__PROBLEM TO SOLVE__
Of the entries below, return exactly those lines that fall between the one containing "cbn [result_bind]. apply" and the one containing "intros Hwf Hnew", the two end lines included.

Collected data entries
Lemma gather_reads l f asked keys : forall found,
  local_ok l -> sim l f ->
  (forall k, k ∈ keys -> has l (JString k) = false -> k ∈ asked) ->
  (forall k, k ∈ asked -> has l (JString k) = false) ->
  gather l (found_of (held s) asked) keys found =
  Ok (foldl (fun m k => if defined (f k) then map_set m k (f k) else m) found keys).
Proof.
  induction keys as [|k keys IH]; intros found Hl Hs Ha Hb; cbn [gather foldl]; [done|].
  assert ((if map_has (puts l) k then local l k
           else Ok (default JUndefined (map_get (found_of (held s) asked) k))) = Ok (f k)) as ->.
  { destruct (map_has (puts l) k) eqn:Eh; [apply local_reads; try done; simpl; by rewrite Eh|].
    f_equal. unfold found_of. rewrite map_get_found. cbn [map_get].
    destruct (has l (JString k)) eqn:Ek.
    - simpl in Ek. rewrite Eh in Ek. simpl in Ek. apply bool_decide_eq_true in Ek.
      rewrite Hs. unfold map_has in Eh. apply bool_decide_eq_false, eq_None_not_Some in Eh as ->.
      rewrite (decide_True (P := k ∈ deletes l)) by done.
      case_decide as Hk; [|done]. apply Hb in Hk. simpl in Hk. by rewrite (bool_decide_eq_true_2 (k ∈ deletes l)), orb_true_r in Hk.
    - rewrite decide_True by (apply Ha; [apply list_elem_of_here|done]). rewrite (stored_reads l f k) by done.
      by destruct (f k). }
  cbn [result_bind]. apply IH; try done. intros k' Hk'. apply Ha. by apply list_elem_of_further.
Qed.
(** A restored socket is one that was accepted before. *)
Lemma restore_wf s r : wf s -> heap s !! r_id r = None -> r_id r < next_socket s -> wf (restore s r).
Proof.
  intros Hwf Hnew Hlt. set (o := objectSocket None (r_tags r) (r_attachment r)).
  assert (r_id r ∉ sockets s) as Hnot.
  { intros [m Hm]%(w_map s (proj1 Hwf)). apply standing_accepted, (w_mode s (proj1 Hwf)) in Hm.
    unfold mode_of in Hm. by rewrite Hnew in Hm. }
  pose proof (add_socket_wf s (r_id r) o (next_socket s) Hwf Hnew eq_refl eq_refl Hlt (Z.le_refl _)) as Hwf'.
  apply (runs_enter_wf _ (r_id r) o ToHandlers (r_tags r)) in Hwf'; [|by simpl; rewrite lookup_insert_eq|done].
  eapply wf_same, Hwf'; simpl; try done; [by rewrite insert_insert_eq|by rewrite decide_False].
Qed.

Lemma install_wf restored next :
  NoDup (r_id <$> restored) -> Forall (fun r => r_id r < next) restored -> wf (install restored next).
Proof.
  intros Hnd Hlt.
  assert (forall s, wf s -> (forall r, r ∈ restored -> heap s !! r_id r = None) -> next_socket s = next ->
                    wf (foldl restore s restored)) as H; [|apply H; [apply bare_wf|done|done]].
  induction restored as [|r restored IH]; intros s Hwf Hnew Hn; [done|]. cbn [foldl].
  rewrite fmap_cons in Hnd. apply NoDup_cons in Hnd as [Hnot Hnd]. apply Forall_cons in Hlt as [Hr Hlt].
  apply IH; [done|done| | |done].
  - apply restore_wf; [done|apply Hnew, list_elem_of_here|lia].
  - intros r' Hin. simpl. rewrite lookup_insert_ne; [by apply Hnew, list_elem_of_further|].
    intros He. apply Hnot. rewrite He. by apply list_elem_of_fmap_2.
Qed.

(** A close() that returns: it closes the socket, or the socket was closed before. *)
Lemma close_wf s ws o c r :
  wf s -> heap s !! ws = Some o ->
  wf (snd (close (foldl note s (if is_ok (fst (close s ws o c r)) then [CloseReturned ws] else [])) ws o c r)).
Proof.
  intros Hwf Eo. unfold close. destruct (GuestSockets.code_refused c); [done|].
  destruct (match r with Some _ => _ | None => _ end); [done|].
  destruct (readyState o) eqn:Er; simpl.
  - apply post_wf, runs_leave_wf; try done; [by eapply elem_of_dom_2|]. intros w t ->. simpl.
    destruct (decide (w = ws)) as [->|Hne]; [|by rewrite decide_False by naive_solver].
    rewrite decide_True; [done|]. split; [done|]. apply not_true_is_false. intros Hc.
    apply (w_closed s (proj1 Hwf) ws o Eo) in Hc. congruence.
  - destruct Hwf as [Hs Hr]. split.
    + apply sockets_note; [|done|done]. intros w. simpl. rewrite decide_False; [done|]. intros [<- Hc].
      apply (w_closed s Hs ws o Eo) in Er. congruence.
    + eapply runs_ext, Hr; simpl; try done.
      * rewrite omap_app. simpl. by rewrite app_nil_r.
      * intros r' a. by rewrite elem_snoc_ne.
Qed.

Lemma handed_wf s r ws k : wf s -> wf (note s (Handed r ws k)).
Proof.
  intros [Hs Hr]. split.
  - apply sockets_note; [|done|done]. intros w. simpl. by case_decide.
  - eapply runs_ext, Hr; simpl; try done.
    + rewrite omap_app. simpl. by rewrite app_nil_r.
    + intros r' a. by rewrite elem_snoc_ne.
Qed.
(* ===== verification/Loading.v ===== *)
(** * Building a context and loading its script

    src/src/execution_context.rs ([new_with_pooled_isolate], [evaluate_script],
    [evaluate], [make_clear]) and src/src/worker.rs ([evaluate_in_context],
    [setup_env], [install_dispatch]).

    V8 is a class of operations on a state (the isolate with its context). A call
    that may run JavaScript answers the state after it. The top level of the script
    runs as a turn on the world of Guards.v, with the CPU limit of Cpu.v: what the
    other threads and the thread's own clock do in the meantime is a schedule of the
    steps of those two models. The scripts of the host, which run before the turn,
    hit no memory limit there. *)

From stdpp Require Import base list gmap strings relations.
From Stdlib Require Import ZArith Lia.
From S2P Require Import Prelude Guards GuardsCorrect Cpu CodeCache.

Local Open Scope Z_scope.

Module Loading.

(** ** V8 *)

(** [caught] is the exception of the [TryCatch], as a string ([to_string] may run
    guest code); [compile_cached] is [script_compiler::compile] with
    [ConsumeCodeCache]. *)
Class V8 (S : Type) := {
  Str : Type;
  Prog : Type;
  Val : Type;
  Fn : Type;
  Obj : Type;
  string_new : S -> list Z -> option Str;
  compile : Str -> S -> option Prog * S;
  compile_cached : Str -> list Z -> S -> option Prog * S;
  run : Prog -> S -> option Val * S;
  caught : S -> option string * S;
  as_function : Val -> option Fn;
  call : Fn -> list Val -> S -> option Val * S;
  to_object : Val -> S -> option Obj * S;
  strict_options : bool -> Val
}.
(** [getRandomValues] writes random bytes to every byte of the view it is given and
    to no other byte of any buffer, never more than 65536, and changes no buffer when it
    throws; it never leaves a view with bytes that are not random. A view lies within
    its buffer. *)
Theorem random_bytes_stay_in_view st v r st' :
  (forall view, integer_view v = Some view ->
     heap st !! buffer view = None \/ (offset view + byte_length view <= length (bytes_at st (buffer view)))%nat) ->
  get_random_values st v = (r, st') ->
  match r with
  | inr _ => heap st' = heap st
  | inl x =>
      x = v /\ exists view bytes, integer_view v = Some view /\ (byte_length view <= RANDOM_VALUES_QUOTA)%nat /\
        fill (seed st) (byte_length view) = Some bytes /\
        (is_Some (heap st !! buffer view) -> contents st' view = bytes) /\
        (forall b, length (bytes_at st' b) = length (bytes_at st b)) /\
        forall b i, b <> buffer view \/ (i < offset view)%nat \/ (offset view + byte_length view <= i)%nat ->
          bytes_at st' b !! i = bytes_at st b !! i
  end.
Proof.
  intros Hin. unfold get_random_values. destruct (integer_view v) as [view|] eqn:Hv; [|by intros [= <- <-]].
  destruct (Nat.ltb_spec RANDOM_VALUES_QUOTA (byte_length view)) as [|Hq]; [by intros [= <- <-]|].
  destruct (fill (seed st) (byte_length view)) as [bytes|] eqn:Hf; [|by intros [= <- <-]].
  pose proof (fill_law _ _ _ Hf) as Hlen. destruct (Hin view eq_refl) as [Hnone|Hle].
  { rewrite Hnone. intros [= <- <-]. split; [done|]. exists view, bytes. rewrite Hnone. split_and!; try done. }
  destruct (heap st !! buffer view) as [old|] eqn:Hold; intros [= <- <-]; (split; [done|]); exists view, bytes.
  2: { rewrite Hold. split_and!; try done. }
  unfold bytes_at in *. rewrite Hold in Hle. simpl in Hle. rewrite <-Hlen in Hle. split_and!; try done.
  - intros _. unfold contents. simpl. rewrite lookup_insert_eq. simpl. rewrite <-Hlen. by apply write_inside.
  - intros b. simpl. destruct (decide (b = buffer view)) as [->|Hne].
    + rewrite lookup_insert_eq, Hold. simpl. by apply write_length.
    + by rewrite lookup_insert_ne.
  - intros b i Hout. simpl. destruct (decide (b = buffer view)) as [->|Hne].
    + rewrite lookup_insert_eq, Hold. simpl. apply write_outside; [done|]. destruct Hout as [?|?]; [done|]. by rewrite Hlen.
    + by rewrite lookup_insert_ne.
Qed.

(** ** One dispatch *)

Definition nobody {A} : State -> A -> Outcome := fun st _ => reject st "".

__EXERCISE RESPONSE__
  cbn [result_bind]. apply IH; try done. intros k' Hk'. apply Ha. by apply list_elem_of_further.
Qed.
(** A restored socket is one that was accepted before. *)
Lemma restore_wf s r : wf s -> heap s !! r_id r = None -> r_id r < next_socket s -> wf (restore s r).
Proof.
  intros Hwf Hnew Hlt. set (o := objectSocket None (r_tags r) (r_attachment r)).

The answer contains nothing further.